# Marx 1998 Switcher Stopped Working



## 400E Blue Comet (Jul 11, 2014)

I need help. My 1998 Union Pacific Marx Switcher with scissor couplers stopped working. When I turn the power on, it lights up, but doesn't move. Instead a buzzing sound starts. I've opened it up and it looks fine, when I run it then still the same thing occurs. The motor doesn't seem to be getting warm, but the coil behind the light does begin to warm up a little, which immediately raises a red flag saying it's an E-Unit problem. I've tried wiggling it on the track, but the best I can get is the diesel sounds (The rattling it makes, I've seen the inside and it's done on purpose by a coil) to start by pushing it around. But it doesn't run then. I'm almost 100% positive the E-Unit is the problem, but does it need to be replaced?


----------



## SeaTroller (Feb 2, 2013)

Try Tapping the E unit a couple of times.
Have a tendency to stick once in awhile


----------



## tjcruiser (Jan 10, 2010)

Marx e-unit info here:

http://www.modeltrainforum.com/showthread.php?t=25409

http://www.modeltrainforum.com/showpost.php?p=288701&postcount=4


TJ


----------



## infernisdiem (Nov 12, 2011)

Have you made sure that the gears are greased, I had a 1666 that didn't run and just sat there in buzzed. After cleaning the wheels, and dabbing some Vaseline on the gears (most likely not the correct thing to use) and spinning the wheels by hand, I was able to get the train to run again. Just make sure to run it for quite a while, give the wheels another clean, and run it again the next day. My 1666 that I had to do this with is now one of my best running Marx trains.


----------



## 400E Blue Comet (Jul 11, 2014)

tjcruiser said:


> Marx e-unit info here:
> 
> http://www.modeltrainforum.com/showthread.php?t=25409
> 
> ...


The motor on that Marx 21 looks similar to the one I'm talking about.


SeaTroller said:


> Try Tapping the E unit a couple of times.
> Have a tendency to stick once in awhile


Ok, I'm going to try that now.


infernisdiem said:


> Have you made sure that the gears are greased, I had a 1666 that didn't run and just sat there in buzzed. After cleaning the wheels, and dabbing some Vaseline on the gears (most likely not the correct thing to use) and spinning the wheels by hand, I was able to get the train to run again. Just make sure to run it for quite a while, give the wheels another clean, and run it again the next day. My 1666 that I had to do this with is now one of my best running Marx trains.
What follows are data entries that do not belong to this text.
(** * Autonomous Lab TA: execution, error classification, grading and hints

    A shallow embedding of the core of the backend:
    - [backend/main.py]: [execute_python_code], [execute_javascript_code],
      [classify_error] and the class [ManualCodeChecker];
    - [backend/services/rag_service.py]: the class [RAGService];
    - [backend/services/code_executor.py]: [CodeExecutor._execute_local],
      [execute] and [_execute_docker];
    - [backend/services/code_analyzer.py]: [CodeAnalyzer.analyze_code] and
      [_calculate_logic_similarity];
    - [backend/main.py], the endpoints: [get_hint], [debug_code],
      [execute_code], [manual_check_code], [upload_manual_solution],
      [get_user_manuals], [delete_manual], [get_lab_task] and
      [get_all_labs].

    Modelling conventions.
    - Python [str] is [string]; the text is taken to be ASCII, so that
      [lower], [\w], [\d] and [\s] are the ASCII ones.
    - Python [float] scores are exact rationals ([Q]); equality of scores is
      [Qeq].  Where a score is rounded to hundredths, the side a float
      falls to next to the middle between two hundredths is a parameter
      ([Floats]).
    - What the operating system, [difflib], [sqlite3] and [docker] do is a
      parameter: whether a temporary file can be written, the outcome of a
      child process, the number of characters matched by
      [difflib.SequenceMatcher], the rows a query returns, what becomes of
      a container.
    - The database [labta.db] of the endpoints is a record of its tables,
      passed to an endpoint and returned by it.  A submitted text runs
      unconfined beside it, so what a run leaves of the database is a
      parameter too.  A query fails when [sqlite3.connect] raises and when
      an integer it binds does not fit 64 bits. *)

From Stdlib Require Import String Ascii List ZArith QArith Qround Qminmax Lia Lqa Bool Sorted.
From stdpp Require Import base gmap strings pretty.
Import ListNotations.

Local Open Scope string_scope.

(** ** Python string primitives *)

Module Py.

Definition nl : string := String (ascii_of_nat 10) EmptyString.
Definition dquote : ascii := ascii_of_nat 34.
Definition squote : ascii := ascii_of_nat 39.

Definition code_in (lo hi : nat) (c : ascii) : bool :=
  let n := nat_of_ascii c in (lo <=? n)%nat && (n <=? hi)%nat.

Definition isupper (c : ascii) : bool := code_in 65 90 c.
Definition islower (c : ascii) : bool := code_in 97 122 c.
Definition isdigit (c : ascii) : bool := code_in 48 57 c.

(** [str.isspace] on one character, which is also [\s]: tab, line feed,
    vertical tab, form feed, carriage return, the four separators
    0x1c..0x1f and the space. *)
Definition isspace (c : ascii) : bool := code_in 9 13 c || code_in 28 32 c.

(** [\w]: letters, digits and the underscore. *)
Definition isword (c : ascii) : bool :=
  isupper c || islower c || isdigit c || Ascii.eqb c "_".

Definition lower_char (c : ascii) : ascii :=
  if isupper c then ascii_of_nat (nat_of_ascii c + 32) else c.

(** [s.lower()] *)
Fixpoint lower (s : string) : string :=
  match s with
  | EmptyString => EmptyString
  | String c r => String (lower_char c) (lower r)
  end.

(** [not s] for a string: emptiness. *)
Definition is_empty (s : string) : bool :=
  match s with EmptyString => true | _ => false end.

(** [s.startswith(p)] *)
Fixpoint startswith (p s : string) : bool :=
  match p, s with
  | EmptyString, _ => true
  | String a p', String b s' => Ascii.eqb a b && startswith p' s'
  | String _ _, EmptyString => false
  end.

(** [sub in s] *)
Fixpoint contains (sub s : string) : bool :=
  startswith sub s ||
  match s with
  | EmptyString => false
  | String _ r => contains sub r
  end.

(** [s.lstrip()], [s.rstrip()], [s.strip()] *)
Fixpoint lstrip (s : string) : string :=
  match s with
  | EmptyString => EmptyString
  | String c r => if isspace c then lstrip r else s
  end.

Fixpoint rstrip (s : string) : string :=
  match s with
  | EmptyString => EmptyString
  | String c r =>
      let r' := rstrip r in
      if isspace c && is_empty r' then EmptyString else String c r'
  end.

Definition strip (s : string) : string := rstrip (lstrip s).

(** [s[:n]] *)
Fixpoint take (n : nat) (s : string) : string :=
  match n, s with
  | S k, String c r => String c (take k r)
  | _, _ => EmptyString
  end.

(** [s.split(sep)] for a non-empty [sep]: the pieces between the
    occurrences of [sep], found from the left without overlap.  [skip]
    counts the characters of an occurrence still to be passed over; the
    result is the piece under construction and the pieces after it. *)
Fixpoint split_aux (sep : string) (skip : nat) (s : string) : string * list string :=
  match s with
  | EmptyString => (EmptyString, [])
  | String c r =>
      match skip with
      | S k => split_aux sep k r
      | O =>
          if startswith sep s then
            let '(p, ps) := split_aux sep (String.length sep - 1) r in
            (EmptyString, p :: ps)
          else
            let '(p, ps) := split_aux sep 0 r in
            (String c p, ps)
      end
  end.
(** * Climate / MNCH dashboard: the scenario computation of
      [export_static_preview.py]

    The development embeds the numeric core of the static-preview script:
    the four reference tables, the three list helpers, the projection
    function [calculate_additional_outcomes_and_costs] and the module-level
    comparison and indicator computation.

    Modelling conventions.
    - A Python [float] is read as a real number ([R]); [+ - * /] are the
      field operations.  [x ** y] with a float exponent is [Rpower] (every
      odds ratio of the table is positive), [x ** n] with an [int] exponent
      is [powerRZ].
    - A Python [int] is [Z]; [range(a, b)] is the list [a, a+1, ..., b-1].
    - A [dict] literal is an association list in source order; [d[k]] on a
      missing key raises [KeyError], which is the [Err] branch of [Result].
    - [zip] is [combine]: it stops at the shorter list.
    - Arithmetic is exact.  The rounding of binary64 and the exceptions of
      float arithmetic ([OverflowError] of [**] on very long ranges,
      [ZeroDivisionError]) are outside the model; [KeyError] is the one
      exception modelled.  The statements keep the operation order of the
      code, or are order relations with room to spare, so that they do not
      rest on re-associating sums or products. *)

From Stdlib Require Import Reals Lra Lia ZArith String List Bool.
Import ListNotations.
Well, I haven't run it in a while so maybe it does need more lubricant. I'll try putting some labelle 107 on.


----------



## 400E Blue Comet (Jul 11, 2014)

Unfortunately when I tried to take the shell off, a wire disconnected. I also tried tapping the coil, no luck. I did see the motor spin a tiny bit, but that was it.
Where does the green wire go? (It's on the left of the top view image)
Also The coil that's getting warm is the one behind the light.


----------



## Magic (Jan 28, 2014)

Edit your post and you'll see the paper clip icon. Click on it to insert pics. 

Magic


----------



## 400E Blue Comet (Jul 11, 2014)

Magic said:


> Edit your post and you'll see the paper clip icon. Click on it to insert pics.
> 
> Magic


I didn't see the paperclip but I figured out you need to use the attachments tab in the top row of tools. Well the pics are on there now anyway.


----------



## SeaTroller (Feb 2, 2013)

Here is an awesome post on reverse units
http://www.modeltrainforum.com/showthread.php?p=177791#post177791


----------



## rkenney (Aug 10, 2013)

The marx reverse unit (e-unit) only has two positions. Both power the motor; first forward and then reverse.

If you have power to the reverse unit (buzzing) then chances are something is open. A contact on the reverse unit itself or a brush, wire or possibly an armature or field coil. Hopefully not the last!

One wire in your picture is clearly soldered to the top of the reverse unit is a 'ground' to something in or on the body shell. With that being said it would seem logical that the other wire is 'hot' to whatever is powered on the body and should be connected to the threaded portion of the bulb socket. This is the junction point for all center rail ('hot') connections.

Do you have lights mounted on the body?









Your picture:


----------



## 400E Blue Comet (Jul 11, 2014)

Update: Resoldered the wire, thanks for the info on where it went. However it's still not working.
But guess what: I found out what was missing. The brush spring. I'll have to replace it and see if that fixes the problem.


----------



## 400E Blue Comet (Jul 11, 2014)

Another update, I made a little wire into a spring, but this didn't work. I tried pushing the brush in, no luck. I don't think the motor is getting warm, but the coil behind the light is. I've tried tapping the E-unit, but nothing has happened, not even when I tap it hard.


----------